For exmaple, if we were to have an X-ray machine, we would need to hire a professional (radiographer) to take care of the operation or volunteer staff would need to be trained ppropriately.
If we were to set up a laboratory we would need to hire a med-tech to oversee the facility and the volunteer staff would have to have professional training and they might not qualify.
In respect to opening a dental clinic, it would require buying and maintaining a lot of materials. In all probability, we would not get sufficient numbers of dentists on board and there would be the danger of under qualified students involved in complicated procedures. The same challenges would be there for the volunteer staff.
So to avoid, probable, unsustainable overheads and the responsibility for specialised procedures what became clear is that we were only capable of running an extraction clinic and not a dental clinic, at this stage. It is a sad situation; the urban poor have a culture of very deficient oral hygiene practice and do not have the resources to save their teeth.
Accepting that we do not have the capacity to address this situation at a deeper level, we decided to build up the extraction clinic by investing in specific equipment.
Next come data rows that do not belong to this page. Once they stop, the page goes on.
(* ===== verification/RunArgs.v ===== *)
(** * The podman command line: [lib/container_run_args.py]

    [RunSpec] and the builders that turn one normalised container into the
    arguments of [podman run] or [podman create], and the user-namespace flags a
    pod shares with them.  An argument is one element of the list, which
    [gen_container] joins with spaces; values an author writes freely go through
    [dq].

    Parameters: the group database ([getgrnam]), the resolution of symbolic
    links and the kind of a host path ([resolve_path], [path_kind]), the division
    and printing of a float ([float_percent]), and of the inspector's package the
    place of the certificate ([ca_cert_path]). *)
From S2P Require Import Prelude PyStr PyPath PyRe Ipaddr Toml WorkloadAddr WorkloadNames WorkloadConfig SecretsTemplate.
From S2P Require Import CredentialEntries NetworkConfig ContainerValidate Seccomp Validation BrokerConfig Clean.
Local Open Scope Z_scope.

(** ** Python *)

(** [s.replace(old, new)], [old] not empty. *)
Fixpoint replace_from (old new : string) (skip : nat) (s : string) : string :=
  match s with
  | EmptyString => EmptyString
  | String c r =>
      match skip with
      | S k => replace_from old new k r
      | O => if starts_with old s then new +:+ replace_from old new (String.length old - 1) r
             else String c (replace_from old new O r)
      end
  end.
Definition replace_sub (old new s : string) : string := replace_from old new O s.

(** [s.partition(c)]. *)
Definition partition (c : ascii) (s : string) : string * string :=
  match cut c s with Some p => p | None => (s, "") end.

(** [s.split(None, 1)]. *)
Definition split_ws1 (s : string) : list string :=
  let s := lstrip_by is_space s in
  let '(w, r) := span (fun c => negb (is_space c)) s in
  if String.eqb w "" then []
  else match lstrip_by is_space r with EmptyString => [w] | r => [w; r] end.

(** A method of [str] called on a value of the configuration. *)
Definition as_text (v : tv) : res string := match v with TStr s => Ok s | _ => Raise AttributeError end.

(** [t.get(a, {}).get(b, d)]. *)
Definition get2 (t : table) (a b : string) (d : tv) : res tv := v ← get_or (TTab t) a (TTab []); get_or v b d.

(** ** User namespaces *)

Section userns.
Variable getgrnam : string -> option Z.

(** [userns_mode] as [build_userns_args] and [pod_member_user] decide it. *)
Definition userns_mode (security : tv) : res string :=
  m ← get_or security "userns" (TStr "keep-id");
  if is_the_str (Some m) "keep-id" || is_the_str (Some m) "host" then as_text m
  else s ← as_text m; Ok (if valid_userns_mode s then s else "keep-id").

Definition needs_auto_maps (security : tv) (mode : string) (extra_groups : tv) : res bool :=
  if negb (starts_with "keep-id" mode) then Ok false
  else if truthy extra_groups then Ok true
  else u ← get security "extra_uidmaps"; g ← get security "extra_gidmaps";
       let t o := match o with Some v => truthy v | None => false end in Ok (t u || t g).

Fixpoint keep_id_params (ids : Z * Z) (l : list string) : res (Z * Z) :=
  match l with
  | [] => Ok ids
  | param :: l =>
      let '(key, value) := partition "=" param in
      ids ← (if String.eqb key "uid" then n ← int_res value; Ok (n, snd ids)
             else if String.eqb key "gid" then n ← int_res value; Ok (fst ids, n)
             else Ok ids);
      keep_id_params ids l
  end.

Definition keep_id_ids (mode : string) (uid : Z) : res (Z * Z) :=
  if starts_with "keep-id:" mode then keep_id_params (uid, uid) (split_on "," (str_drop 8 mode))
  else Ok (uid, uid).

(** One [--gidmap] for each group that exists and is not mapped yet. *)
Fixpoint group_maps (mapped : list Z) (groups : list tv) : res (list string) :=
  match groups with
  | [] => Ok []
  | g :: groups =>
      name ← match g with TStr s => Ok s | _ => Raise TypeError end;
      match getgrnam name with
      | Some gid =>
          if bool_decide (gid ∈ mapped) then group_maps mapped groups
          else rest ← group_maps (gid :: mapped) groups;
               Ok (("--gidmap +" +:+ str_Z gid +:+ ":@" +:+ str_Z gid +:+ ":1") :: rest)
      | None => group_maps mapped groups
      end
  end.

(** [{UID}] and [{GID}] in a map of the configuration. *)
Definition fill_ids (uid : Z) (m : tv) : res string :=
  s ← as_text m; Ok (replace_sub "{GID}" (str_Z uid) (replace_sub "{UID}" (str_Z uid) s)).

Definition explicit_maps (security : tv) (key flag : string) (uid : Z) : res (list string) :=
  v ← get_or security key (TArr []); l ← iter v;
  mapM_res (fun m => s ← fill_ids uid m; Ok (flag +:+ " " +:+ s)) l.

Definition build_userns_args (security : tv) (uid : Z) (extra_groups : tv) : res (list string) :=
  mode ← userns_mode security;
  auto ← needs_auto_maps security mode extra_groups;
  if auto : bool then
    '(u, g) ← keep_id_ids mode uid;
    groups ← iter extra_groups;
    gmaps ← group_maps [uid] groups;
    us ← explicit_maps security "extra_uidmaps" "--uidmap" uid;
    gs ← explicit_maps security "extra_gidmaps" "--gidmap" uid;
    Ok (["--uidmap +" +:+ str_Z u +:+ ":@" +:+ str_Z uid +:+ ":1";
         "--gidmap +" +:+ str_Z g +:+ ":@" +:+ str_Z uid +:+ ":1"] ++ gmaps ++ us ++ gs)
  else Ok ["--userns=" +:+ mode].

Definition pod_member_user (security : tv) (uid : Z) (extra_groups : tv) : res (option string) :=
  mode ← userns_mode security;
  if negb (starts_with "keep-id" mode) then Ok None
  else auto ← needs_auto_maps security mode extra_groups;
       if auto : bool then Ok None
       else '(u, g) ← keep_id_ids mode uid; Ok (Some (str_Z u +:+ ":" +:+ str_Z g)).
End userns.

(** ** The spec *)

Record RunSpec := mkSpec {
  rs_workload : table;
  rs_container : table;
  rs_uid : Z;
  rs_name : string;
  rs_container_name : string;
  rs_mode : mode }.

Definition home_dir (s : RunSpec) : string := path_str (workload_state_dir (rs_name s)).

Definition pull_policy (s : RunSpec) : res tv :=
  c ← index (TTab (rs_container s)) "container"; get_or c "pull" (TStr "missing").

Definition privileged (s : RunSpec) : res tv := get2 (rs_workload s) "security" "privileged" (TBool false).
Definition extra_groups (s : RunSpec) : res tv := get2 (rs_workload s) "security" "extra_groups" (TArr []).

Definition has_secret_env_vars (s : RunSpec) : res bool :=
  e ← get2 (rs_container s) "container" "environment" (TTab []);
  t ← items e;
  Ok (existsb (fun kv => secret_search (py_str (snd kv))) t).

(** ** The builders *)

Definition gpu_device_args (gpu_vendor gpu_spec : string) : list string :=
  if String.eqb gpu_vendor "amd" then ["--device /dev/kfd"; "--volume /dev/dri:/dev/dri"]
  else if String.eqb gpu_vendor "nvidia" then
    if negb (String.eqb gpu_spec "") then ["--device=nvidia.com/gpu=" +:+ gpu_spec]
    else ["--device=nvidia.com/gpu=all"; "--volume /dev/dri:/dev/dri"]
  else if String.eqb gpu_vendor "intel" || String.eqb gpu_vendor "nouveau" then ["--volume /dev/dri:/dev/dri"]
  else [].

(** [f"{flag}{t[key]}"] when the key is there. *)
Definition flag_of (t : table) (key flag : string) : list string :=
  match assoc key t with Some v => [flag +:+ py_str v] | None => [] end.

(** [dq] of a value: its methods are those of [str]. *)
Definition dq_tv (v : tv) : res string := s ← as_text v; Ok (dq s).

Definition health_check_args (container : table) : res (list string) :=
  h ← get2 container "container" "health" (TTab []);
  cmd ← get_or h "cmd" (TStr "");
  if negb (truthy cmd) then Ok []
  else
    c ← dq_tv cmd;
    t ← items h;
    Ok (["--health-cmd " +:+ c] ++ flag_of t "interval" "--health-interval=" ++ flag_of t "timeout" "--health-timeout="
        ++ flag_of t "retries" "--health-retries=" ++ flag_of t "start_period" "--health-start-period="
        ++ ["--health-on-failure=" +:+ match assoc "on_failure" t with Some v => py_str v | None => "none" end]).

Definition secret_mount (service : string) (file_spec : tv) : res (list string) :=
  cred ← get file_spec "credential";
  path ← get file_spec "path";
  match cred, path with
  | Some cred, Some path =>
      if negb (truthy cred) || negb (truthy path) then Ok []
      else
        mode ← get_or file_spec "mode" (TStr "ro");
        let m := if is_the_str (Some mode) "ro" || is_the_str (Some mode) "rw" then py_str mode else "ro" in
        p ← dq_tv path;
        Ok ["--volume " +:+ dq ("/run/credentials/" +:+ service +:+ "/" +:+ py_str cred) +:+ ":" +:+ p +:+ ":" +:+ m]
  | _, _ => Ok []
  end.

Definition secret_mount_args (s : RunSpec) : res (list string) :=
  files ← get2 (rs_container s) "secrets" "files" (TArr []);
  l ← iter files;
  r ← mapM_res (secret_mount (rs_container_name s +:+ ".service")) l; Ok (concat r).

Definition base_run_args (s : RunSpec) (service_type : string) (wl_lifecycle : string) (systemd_mode : option string)
    : res (list string) :=
  pull ← pull_policy s;
  let cattle := String.eqb wl_lifecycle "cattle" in
  Ok ([if cattle then "/usr/bin/podman run" else "/usr/bin/podman create";
       "--name " +:+ dq (rs_container_name s)] ++
      (if bool_decide (rs_mode s = MPod) then [] else ["--hostname " +:+ dq (rs_name s)]) ++
      (if cattle then ["--rm"; "--replace"] else []) ++
      [match systemd_mode with None => "--init" | Some m => "--systemd=" +:+ m end;
       "--sdnotify=" +:+ (if String.eqb service_type "notify" then "conmon" else "ignore");
       "--pull=" +:+ py_str pull; "--log-driver=passthrough"]).

(** [f"{flag}{x}"] for each [x] of a list of the configuration. *)
Definition flags_of (flag : string) (v : tv) : res (list string) :=
  l ← iter v; Ok (map (fun x => flag +:+ py_str x) l).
Including an autoclave, a suction machine and sets of forceps. We are also going to take some small steps to address the general situation of oral hygiene by launching a pilot project (Zero Cavity Campaign) with our prep school students. If there is some success here we can expand it.
We are thankful for your generous donation. We will continue our present practice and with the new funding we will be able to expand our support of the laboratory, X-Ray and medicine expenses as well as buying some much needed new equipment. This will allow us to keep our basic structure and present basic services in place. Again we are focusing on long term sustainability. The clinic allows medical people to help the poor without the burden of management.
Blessings of Peace.
Fr Dan O'Malley is the Parish Priest of Malate, Philippines.